Records to use |
^^^^^^^^

(** After a successful lookup of a struct type, the index maps the type
    to an element holding the returned fields. *)
Lemma getFieldsInfo_cached parseFields t tagKey now c fs c' sp :
  type_is_struct t = true ->
  getFieldsInfo parseFields t tagKey now c = Some (Ok fs, c', sp) ->
  exists e el entry, mlookup t (cache c') = Some e /\
    nodes (evictList c') !! e = Some el /\ Value el = Some entry /\ value entry = fs.
Proof.
  intros Hs. unfold getFieldsInfo. cbv zeta. rewrite Hs. cbn [negb].
  destruct (mlookup t (cache c)) as [e0|] eqn:Hm; cbn [mbind option_bind];
    [destruct (nodes (evictList c) !! e0) as [el|] eqn:Hel; cbn [mbind option_bind];
     [destruct (Value el) as [entry|] eqn:Hv; cbn [mbind option_bind]|]|].
  1: { intros [= <- <- <-]. exists e0, el, entry. cbn. auto. }
  all: destruct (parseFields t tagKey) as [fields|err]; cbn [mbind option_bind];
    [|discriminate].
  all: destruct (if 0 <? maxSize c then evictForInsert (S (len (evictList c))) c else Some c)
         as [c1|]; cbn [mbind option_bind]; [|discriminate].
  all: destruct (PushFront _ _ _) as [l|] eqn:Hl; cbn [mbind option_bind]; [|discriminate].
  all: apply PushFront_value in Hl as [_ (el' & Hel' & Hv')].
  all: intros [= Hf <- <-]; subst fields.
  all: exists (fresh c1), el', {| createdAt := now; value := fs |}; cbn [cache evictList]; unfold minsert; cbn [mlookup];
       rewrite rtype_eqb_refl; split; [reflexivity|split; [exact Hel'|split; [exact Hv'|reflexivity]]].
Qed.

(** X5: whatever the sequence of lookups, delayed promotions, [Clear]
    and [SetMaxSize] calls since the cache was created, a lookup of a
    struct type with the same tag key returns the fields the resolver
    gives for that type. *)
Theorem cache_returns_resolver_fields
    (parseFields : rtype -> string -> list fieldInfo + goerr) (tagKey : string)
    (size : Z) (ops : list op) (c : fieldCache) (pend : list nat)
    (t : rtype) (now : Z) (fs : list fieldInfo) (c' : fieldCache) (sp : option nat) :
  run parseFields tagKey ops (newFieldCache size) [] = Some (c, pend) ->
  type_is_struct t = true ->
  getFieldsInfo parseFields t tagKey now c = Some (Ok fs, c', sp) ->
  parseFields t tagKey = inl fs.
Proof.
  intros Hrun Hs Hget.
  pose proof (run_Inv parseFields tagKey _ _ _ _ _ (Inv_new _ _ size) Hrun) as HI.
  exact (proj2 (getFieldsInfo_Inv _ _ _ _ _ _ _ _ HI Hget) Hs fs eq_refl).
Qed.

(** The race trace of the capacity-1 cache, then a lookup of [t1]. *)
Lemma cache_returns_resolver_fields_witness :
  exists c pend c' sp,
    run parseFix "groups" clearRaceTrace (newFieldCache 1) [] = Some (c, pend) /\
    getFieldsInfo parseFix t1 "groups" 4 c = Some (Ok (fieldsFix t1), c', sp) /\
    parseFix t1 "groups" = inl (fieldsFix t1).
Proof.
  destruct (run parseFix "groups" clearRaceTrace (newFieldCache 1) []) as [[c pend]|] eqn:E1;
    [|vm_compute in E1; discriminate].
  destruct (getFieldsInfo parseFix t1 "groups" 4 c) as [[[r c'] sp]|] eqn:E2.
  2: { vm_compute in E1. injection E1 as <- <-. vm_compute in E2. discriminate. }
  assert (Hr : r = Ok (fieldsFix t1)).
  { vm_compute in E1. injection E1 as <- <-. vm_compute in E2. injection E2 as <- _ _.
    reflexivity. }
  subst r. exists c, pend, c', sp. split; [reflexivity|]. split; [exact E2|].
  exact (cache_returns_resolver_fields parseFix "groups" 1 clearRaceTrace c pend t1 4
           _ c' sp E1 eq_refl E2).
Defined.

(** X6: the cache is keyed by type only.  After a lookup of a struct
    type returns [fs], the next lookup of that type is a hit returning
    [fs], whatever tag key (and resolver) it is called with. *)
Theorem cache_ignores_tagKey
    (parseFields parseFields' : rtype -> string -> list fieldInfo + goerr)
    (t : rtype) (tagKey tagKey' : string) (now now' : Z) (c : fieldCache)
    (fs : list fieldInfo) (c1 : fieldCache) (sp : option nat) :
  type_is_struct t = true ->
  getFieldsInfo parseFields t tagKey now c = Some (Ok fs, c1, sp) ->
  exists c2 e, getFieldsInfo parseFields' t tagKey' now' c1 = Some (Ok fs, c2, Some e).
Proof.
  intros Hs Hget.
  destruct (getFieldsInfo_cached _ _ _ _ _ _ _ _ Hs Hget)
    as (e & el & entry & Hm & Hel & Hv & <-).
  unfold getFieldsInfo. rewrite Hs. cbn [negb]. rewrite Hm. cbn [mbind option_bind].
  rewrite Hel, Hv. cbn. eexists _, _. reflexivity.
Qed.

(** A lookup with tag key ["groups"], then one with ["roles"]: the second
    returns the groups parsed for ["groups"]. *)
Lemma cache_ignores_tagKey_witness :
  exists c1 c2 e fs,
    getFieldsInfo parseByTag t1 "groups" 0 (newFieldCache 10) = Some (Ok fs, c1, None) /\
    getFieldsInfo parseByTag t1 "roles" 1 c1 = Some (Ok fs, c2, Some e) /\
    parseByTag t1 "roles" <> inl fs.
Proof.
  destruct (getFieldsInfo parseByTag t1 "groups" 0 (newFieldCache 10)) as [[[r c1] sp]|] eqn:E;
    [|vm_compute in E; discriminate].
  assert (Hr : r = Ok [fld 1 "F" "f" ["groups"] false false] /\ sp = None)
    by (vm_compute in E; injection E as <- _ <-; split; reflexivity).
  destruct Hr as [-> ->].
  destruct (cache_ignores_tagKey parseByTag parseByTag t1 "groups" "roles" 0 1
              (newFieldCache 10) _ c1 None eq_refl E) as (c2 & e & H).
  exists c1, c2, e, [fld 1 "F" "f" ["groups"] false false].
  split; [reflexivity|]. split; [exact H|].
  vm_compute. congruence.
Defined.

End CacheInv.

(* ================================================================== *)
(** * Output maps, slices and options of the entry points *)

Module OutputFacts.

Section Keys.

Variable opts : Options.
Variable h : heap.
Variable groups : list string.
Variable mode : GroupMode.

Definition isNilPtr (v : val) : bool :=
  match v with VPtr None => true | _ => false end.

(** A field whose key [structToMap] may write: it passes the group
    filter, is not a nil pointer dropped by [IgnoreNilPointers], and is
    not omitted by [omitempty] / [omitzero] (which [NullIfEmpty]
    overrides). *)
Definition fieldMayEmit (field : fieldInfo) (fv : val) : Prop :=
  shouldIncludeField field mode groups = true /\
  ~ (fv = VPtr None /\ IgnoreNilPointers opts = true) /\
  (NullIfEmpty opts = true \/
   (~ (OmitEmpty field = true /\ (fv = VPtr None \/ isEmptyValue h fv = Some true)) /\
    ~ (OmitZero field = true /\ isZeroValue fv = true))).

(** The keys a struct's fields may produce, embedded structs flattened. *)
Inductive keyFrom : list (fieldInfo * val) -> string -> Prop :=
| keyFrom_field fs field fv :
    In (field, fv) fs -> fieldMayEmit field fv ->
    ~ (Anonymous field = true /\ exists fs', fv = VStruct fs') ->
    keyFrom fs (JSONName field)
| keyFrom_embedded fs field fs' k :
    In (field, VStruct fs') fs -> shouldIncludeField field mode groups = true ->
    Anonymous field = true -> keyFrom fs' k -> keyFrom fs k.

Lemma keyFrom_weaken fs fs' k :
  keyFrom fs k -> (forall p, In p fs -> In p fs') -> keyFrom fs' k.
Proof.
  intros H Hs. destruct H as [fs field fv Hin Hm Ha|fs field fs'' k Hin Hi Ha Hk].
  - eapply keyFrom_field; eauto.
  - eapply keyFrom_embedded; eauto.
Qed.

Lemma set_key_keys k x m k' :
  In k' (map fst (set_key k x m)) -> k' = k \/ In k' (map fst m).
Proof.
  induction m as [|[k0 y] m IH]; cbn; [intuition|].
  destruct (String.eqb k k0) eqn:E; cbn.
  - intros [<-|H]; [left; reflexivity|right; right; exact H].
  - intros [<-|H]; [right; left; reflexivity|]. destruct (IH H); tauto.
Qed.

Lemma fold_set_key_keys (e m : list (string * ir)) k' :
  In k' (map fst (fold_left (fun m kv => set_key kv.1 kv.2 m) e m)) ->
  In k' (map fst e) \/ In k' (map fst m).
Proof.
  revert m. induction e as [|[k x] e IH]; intros m; cbn; [tauto|].
  intros H. destruct (IH _ H) as [H'|H']; [tauto|].
  apply set_key_keys in H' as [->|H']; tauto.
Qed.

Lemma plain_emit field fv empty :
  shouldIncludeField field mode groups = true ->
  isEmptyValue h fv = Some empty ->
  (isNilPtr fv && IgnoreNilPointers opts) = false ->
  ((OmitEmpty field && (isNilPtr fv || empty) && negb (NullIfEmpty opts)) ||
   (OmitZero field && isZeroValue fv && negb (NullIfEmpty opts))) = false ->
  fieldMayEmit field fv.
Proof.
  intros Hi He Hn Ho. split; [exact Hi|]. split.
  - intros [-> HI]. cbn in Hn. rewrite HI in Hn. discriminate.
  - destruct (NullIfEmpty opts); [left; reflexivity|right].
    rewrite !andb_true_r in Ho. apply orb_false_iff in Ho as [Ho1 Ho2].
    split.
    + intros [HO [->|HE]]; rewrite HO in Ho1; cbn in Ho1; [discriminate|].
      rewrite He in HE. injection HE as ->. rewrite orb_true_r in Ho1. discriminate.
    + intros [HO HZ]. rewrite HO, HZ in Ho2. discriminate.
Qed.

^^^^^^^^

Work item | Transcribe only the lines from the beginning of the entries to the line with "all: intros [= Hf <- <-]; subst fields.", inclusive, exactly as written.

Answer for the task |
(** After a successful lookup of a struct type, the index maps the type
    to an element holding the returned fields. *)
Lemma getFieldsInfo_cached parseFields t tagKey now c fs c' sp :
  type_is_struct t = true ->
  getFieldsInfo parseFields t tagKey now c = Some (Ok fs, c', sp) ->
  exists e el entry, mlookup t (cache c') = Some e /\
    nodes (evictList c') !! e = Some el /\ Value el = Some entry /\ value entry = fs.
Proof.
  intros Hs. unfold getFieldsInfo. cbv zeta. rewrite Hs. cbn [negb].
  destruct (mlookup t (cache c)) as [e0|] eqn:Hm; cbn [mbind option_bind];
    [destruct (nodes (evictList c) !! e0) as [el|] eqn:Hel; cbn [mbind option_bind];
     [destruct (Value el) as [entry|] eqn:Hv; cbn [mbind option_bind]|]|].
  1: { intros [= <- <- <-]. exists e0, el, entry. cbn. auto. }
  all: destruct (parseFields t tagKey) as [fields|err]; cbn [mbind option_bind];
    [|discriminate].
  all: destruct (if 0 <? maxSize c then evictForInsert (S (len (evictList c))) c else Some c)
         as [c1|]; cbn [mbind option_bind]; [|discriminate].
  all: destruct (PushFront _ _ _) as [l|] eqn:Hl; cbn [mbind option_bind]; [|discriminate].
  all: apply PushFront_value in Hl as [_ (el' & Hel' & Hv')].
  all: intros [= Hf <- <-]; subst fields.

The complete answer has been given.